* EXERCISE AIM
Give back each line of the material that contains the word "userPerfil".

******************************

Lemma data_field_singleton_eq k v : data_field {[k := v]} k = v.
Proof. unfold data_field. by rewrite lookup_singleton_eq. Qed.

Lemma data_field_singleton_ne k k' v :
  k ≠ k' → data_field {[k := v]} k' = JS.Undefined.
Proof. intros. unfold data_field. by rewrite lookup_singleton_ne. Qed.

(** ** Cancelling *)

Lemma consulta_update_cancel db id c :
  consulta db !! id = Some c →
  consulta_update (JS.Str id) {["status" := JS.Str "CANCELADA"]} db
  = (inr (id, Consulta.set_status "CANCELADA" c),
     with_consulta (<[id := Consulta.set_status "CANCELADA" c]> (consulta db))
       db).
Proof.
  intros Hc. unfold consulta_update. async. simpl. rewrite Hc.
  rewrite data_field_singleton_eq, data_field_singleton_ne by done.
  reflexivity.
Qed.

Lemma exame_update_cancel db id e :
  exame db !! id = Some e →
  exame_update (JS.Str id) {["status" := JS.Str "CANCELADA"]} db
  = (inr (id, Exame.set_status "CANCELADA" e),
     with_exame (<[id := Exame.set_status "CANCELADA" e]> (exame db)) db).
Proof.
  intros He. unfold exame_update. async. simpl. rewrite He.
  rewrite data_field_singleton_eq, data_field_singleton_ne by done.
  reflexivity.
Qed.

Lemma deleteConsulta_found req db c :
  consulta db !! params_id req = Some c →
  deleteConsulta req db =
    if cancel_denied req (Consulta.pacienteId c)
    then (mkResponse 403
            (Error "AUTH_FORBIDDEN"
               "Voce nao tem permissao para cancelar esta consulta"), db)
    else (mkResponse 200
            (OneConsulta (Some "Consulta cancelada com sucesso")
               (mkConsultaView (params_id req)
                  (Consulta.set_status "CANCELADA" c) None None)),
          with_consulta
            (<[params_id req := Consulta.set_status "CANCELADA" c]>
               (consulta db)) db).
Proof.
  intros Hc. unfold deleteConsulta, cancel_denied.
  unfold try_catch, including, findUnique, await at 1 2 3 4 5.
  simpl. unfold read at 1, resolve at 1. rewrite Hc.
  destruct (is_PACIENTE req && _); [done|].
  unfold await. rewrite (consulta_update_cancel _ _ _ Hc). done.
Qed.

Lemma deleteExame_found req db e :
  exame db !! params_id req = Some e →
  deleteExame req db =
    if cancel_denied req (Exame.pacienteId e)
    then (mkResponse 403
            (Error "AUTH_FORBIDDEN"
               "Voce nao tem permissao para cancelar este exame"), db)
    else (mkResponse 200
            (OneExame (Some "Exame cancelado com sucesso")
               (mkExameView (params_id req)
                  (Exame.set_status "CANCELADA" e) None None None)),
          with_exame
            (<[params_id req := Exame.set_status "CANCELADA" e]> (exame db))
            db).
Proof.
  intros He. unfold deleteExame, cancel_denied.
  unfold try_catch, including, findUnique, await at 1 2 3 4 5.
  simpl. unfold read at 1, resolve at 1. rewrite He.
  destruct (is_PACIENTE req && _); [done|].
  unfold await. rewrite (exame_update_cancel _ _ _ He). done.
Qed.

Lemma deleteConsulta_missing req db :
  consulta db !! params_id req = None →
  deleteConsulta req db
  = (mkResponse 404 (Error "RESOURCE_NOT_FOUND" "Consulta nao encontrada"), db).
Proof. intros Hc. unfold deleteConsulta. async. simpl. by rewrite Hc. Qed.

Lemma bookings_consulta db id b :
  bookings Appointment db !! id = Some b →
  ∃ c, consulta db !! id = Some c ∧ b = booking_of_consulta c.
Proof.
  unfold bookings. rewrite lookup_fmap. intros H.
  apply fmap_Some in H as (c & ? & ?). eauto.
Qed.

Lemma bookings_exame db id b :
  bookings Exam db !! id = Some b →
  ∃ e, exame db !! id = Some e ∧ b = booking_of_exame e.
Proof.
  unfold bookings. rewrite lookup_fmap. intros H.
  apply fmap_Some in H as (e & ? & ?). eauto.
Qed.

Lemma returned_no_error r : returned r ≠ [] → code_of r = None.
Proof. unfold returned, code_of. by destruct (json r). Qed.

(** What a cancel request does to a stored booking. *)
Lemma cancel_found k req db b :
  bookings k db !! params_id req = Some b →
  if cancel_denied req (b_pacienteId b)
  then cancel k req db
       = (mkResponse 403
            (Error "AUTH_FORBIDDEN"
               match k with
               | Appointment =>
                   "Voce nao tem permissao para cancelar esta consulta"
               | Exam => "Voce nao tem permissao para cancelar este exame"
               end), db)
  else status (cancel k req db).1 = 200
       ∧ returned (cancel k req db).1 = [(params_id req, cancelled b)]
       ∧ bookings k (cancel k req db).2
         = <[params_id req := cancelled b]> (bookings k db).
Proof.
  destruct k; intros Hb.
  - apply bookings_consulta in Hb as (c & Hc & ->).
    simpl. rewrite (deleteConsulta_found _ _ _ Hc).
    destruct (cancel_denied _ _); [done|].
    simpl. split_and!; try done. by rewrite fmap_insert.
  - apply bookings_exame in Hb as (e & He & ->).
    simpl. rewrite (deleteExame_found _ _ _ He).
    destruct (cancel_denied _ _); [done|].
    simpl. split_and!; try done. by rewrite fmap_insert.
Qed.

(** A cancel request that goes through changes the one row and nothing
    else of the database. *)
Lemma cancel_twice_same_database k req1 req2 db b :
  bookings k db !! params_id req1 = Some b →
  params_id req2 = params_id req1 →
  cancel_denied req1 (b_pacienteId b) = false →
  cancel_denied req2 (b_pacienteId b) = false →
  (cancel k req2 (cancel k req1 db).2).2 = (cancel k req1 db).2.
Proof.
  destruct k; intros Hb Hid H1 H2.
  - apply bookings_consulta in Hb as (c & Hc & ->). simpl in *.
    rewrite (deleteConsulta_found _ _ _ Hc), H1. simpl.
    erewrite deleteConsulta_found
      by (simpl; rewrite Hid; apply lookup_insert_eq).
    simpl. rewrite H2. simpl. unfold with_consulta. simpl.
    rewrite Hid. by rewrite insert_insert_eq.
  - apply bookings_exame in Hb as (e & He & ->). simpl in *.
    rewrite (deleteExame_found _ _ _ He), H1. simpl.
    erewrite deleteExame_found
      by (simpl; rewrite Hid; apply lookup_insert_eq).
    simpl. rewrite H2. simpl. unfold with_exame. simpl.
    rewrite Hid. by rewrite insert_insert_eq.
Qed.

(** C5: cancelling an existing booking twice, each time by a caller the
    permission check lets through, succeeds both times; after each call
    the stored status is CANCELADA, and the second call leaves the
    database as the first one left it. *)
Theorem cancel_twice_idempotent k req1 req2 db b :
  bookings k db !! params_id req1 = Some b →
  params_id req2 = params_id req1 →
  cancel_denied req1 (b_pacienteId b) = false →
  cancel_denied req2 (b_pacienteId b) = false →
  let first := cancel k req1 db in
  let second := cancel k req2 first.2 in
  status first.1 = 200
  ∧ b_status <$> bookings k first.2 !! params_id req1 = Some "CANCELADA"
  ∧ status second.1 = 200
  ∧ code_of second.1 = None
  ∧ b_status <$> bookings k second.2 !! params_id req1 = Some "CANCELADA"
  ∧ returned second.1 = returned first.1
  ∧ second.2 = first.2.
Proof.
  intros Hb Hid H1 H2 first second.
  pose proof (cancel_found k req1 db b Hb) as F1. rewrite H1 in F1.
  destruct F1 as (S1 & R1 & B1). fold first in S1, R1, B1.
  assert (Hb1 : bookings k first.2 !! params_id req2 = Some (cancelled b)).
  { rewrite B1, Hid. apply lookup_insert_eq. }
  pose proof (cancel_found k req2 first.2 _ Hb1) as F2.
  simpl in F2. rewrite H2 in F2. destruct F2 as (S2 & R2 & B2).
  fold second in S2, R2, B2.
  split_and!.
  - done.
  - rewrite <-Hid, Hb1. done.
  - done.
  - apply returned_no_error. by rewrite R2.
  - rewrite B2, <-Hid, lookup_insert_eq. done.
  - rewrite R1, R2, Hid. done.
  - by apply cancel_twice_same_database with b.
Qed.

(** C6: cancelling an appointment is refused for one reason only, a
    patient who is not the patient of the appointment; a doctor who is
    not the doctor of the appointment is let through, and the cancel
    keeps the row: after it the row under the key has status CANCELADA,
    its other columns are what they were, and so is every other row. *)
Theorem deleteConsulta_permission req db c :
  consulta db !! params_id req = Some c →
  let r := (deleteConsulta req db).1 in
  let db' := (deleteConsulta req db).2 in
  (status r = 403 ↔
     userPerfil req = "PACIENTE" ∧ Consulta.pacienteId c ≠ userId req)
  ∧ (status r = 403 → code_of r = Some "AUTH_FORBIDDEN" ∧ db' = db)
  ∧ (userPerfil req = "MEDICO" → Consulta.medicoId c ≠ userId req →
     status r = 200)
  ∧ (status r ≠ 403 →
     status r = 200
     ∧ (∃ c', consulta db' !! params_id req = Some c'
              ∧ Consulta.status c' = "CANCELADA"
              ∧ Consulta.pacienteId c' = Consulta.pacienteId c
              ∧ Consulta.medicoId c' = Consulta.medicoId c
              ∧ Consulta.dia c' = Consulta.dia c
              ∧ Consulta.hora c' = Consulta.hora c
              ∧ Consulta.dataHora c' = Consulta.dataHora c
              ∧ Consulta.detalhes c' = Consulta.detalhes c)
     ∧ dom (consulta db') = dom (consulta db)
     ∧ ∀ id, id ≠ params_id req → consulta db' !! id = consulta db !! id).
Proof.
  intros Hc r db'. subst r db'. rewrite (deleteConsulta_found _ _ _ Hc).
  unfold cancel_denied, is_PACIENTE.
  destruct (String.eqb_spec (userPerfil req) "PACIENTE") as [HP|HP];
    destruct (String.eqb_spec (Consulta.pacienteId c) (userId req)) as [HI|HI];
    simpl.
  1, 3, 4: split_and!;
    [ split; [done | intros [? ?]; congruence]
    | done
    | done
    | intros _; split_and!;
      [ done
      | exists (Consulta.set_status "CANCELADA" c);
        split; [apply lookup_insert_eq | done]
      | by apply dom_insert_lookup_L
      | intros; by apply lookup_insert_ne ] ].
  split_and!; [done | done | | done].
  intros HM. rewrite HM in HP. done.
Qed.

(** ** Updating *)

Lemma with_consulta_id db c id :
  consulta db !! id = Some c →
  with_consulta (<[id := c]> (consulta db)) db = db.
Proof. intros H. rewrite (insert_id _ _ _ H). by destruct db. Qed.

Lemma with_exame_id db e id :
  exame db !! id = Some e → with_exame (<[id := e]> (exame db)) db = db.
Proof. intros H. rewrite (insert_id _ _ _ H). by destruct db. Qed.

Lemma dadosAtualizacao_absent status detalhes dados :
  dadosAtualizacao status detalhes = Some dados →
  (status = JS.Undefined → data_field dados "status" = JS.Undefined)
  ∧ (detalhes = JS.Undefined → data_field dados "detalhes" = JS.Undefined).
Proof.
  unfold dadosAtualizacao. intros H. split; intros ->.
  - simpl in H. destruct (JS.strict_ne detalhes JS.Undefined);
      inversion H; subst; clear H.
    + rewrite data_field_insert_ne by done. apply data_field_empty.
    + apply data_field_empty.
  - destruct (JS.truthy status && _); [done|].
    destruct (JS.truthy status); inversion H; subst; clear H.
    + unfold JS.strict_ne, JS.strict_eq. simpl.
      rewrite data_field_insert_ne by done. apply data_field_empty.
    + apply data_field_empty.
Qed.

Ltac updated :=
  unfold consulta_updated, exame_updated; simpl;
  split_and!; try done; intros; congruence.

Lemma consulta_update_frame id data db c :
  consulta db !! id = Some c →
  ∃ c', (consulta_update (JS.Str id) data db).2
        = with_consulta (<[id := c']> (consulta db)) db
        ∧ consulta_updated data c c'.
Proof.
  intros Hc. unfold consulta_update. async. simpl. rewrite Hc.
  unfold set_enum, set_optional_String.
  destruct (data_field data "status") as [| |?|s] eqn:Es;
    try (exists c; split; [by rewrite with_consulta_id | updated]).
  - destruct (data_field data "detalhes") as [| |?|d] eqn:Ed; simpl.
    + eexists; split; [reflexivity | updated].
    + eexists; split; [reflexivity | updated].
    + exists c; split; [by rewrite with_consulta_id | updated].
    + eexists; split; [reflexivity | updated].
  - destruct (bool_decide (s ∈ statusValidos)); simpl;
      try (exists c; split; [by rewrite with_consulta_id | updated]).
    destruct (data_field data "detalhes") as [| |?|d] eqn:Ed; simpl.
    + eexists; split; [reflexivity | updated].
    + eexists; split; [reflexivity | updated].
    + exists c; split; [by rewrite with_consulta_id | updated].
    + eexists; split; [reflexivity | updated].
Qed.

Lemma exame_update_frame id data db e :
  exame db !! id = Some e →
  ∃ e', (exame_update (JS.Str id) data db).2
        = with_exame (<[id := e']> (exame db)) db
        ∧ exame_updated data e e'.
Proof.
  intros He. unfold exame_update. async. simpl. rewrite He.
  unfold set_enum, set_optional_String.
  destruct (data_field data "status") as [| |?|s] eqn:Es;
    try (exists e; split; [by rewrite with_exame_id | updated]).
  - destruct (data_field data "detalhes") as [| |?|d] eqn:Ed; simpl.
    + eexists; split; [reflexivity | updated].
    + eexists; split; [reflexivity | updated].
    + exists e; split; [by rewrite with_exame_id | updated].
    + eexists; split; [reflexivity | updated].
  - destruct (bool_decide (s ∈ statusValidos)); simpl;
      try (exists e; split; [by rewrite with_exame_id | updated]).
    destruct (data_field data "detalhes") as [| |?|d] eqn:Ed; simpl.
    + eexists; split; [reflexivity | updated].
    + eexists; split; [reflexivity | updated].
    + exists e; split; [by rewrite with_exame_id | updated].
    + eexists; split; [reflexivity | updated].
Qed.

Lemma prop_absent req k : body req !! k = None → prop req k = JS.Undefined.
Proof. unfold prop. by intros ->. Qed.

******************************

* RESULT
     userPerfil req = "PACIENTE" ∧ Consulta.pacienteId c ≠ userId req)
  ∧ (userPerfil req = "MEDICO" → Consulta.medicoId c ≠ userId req →
  destruct (String.eqb_spec (userPerfil req) "PACIENTE") as [HP|HP];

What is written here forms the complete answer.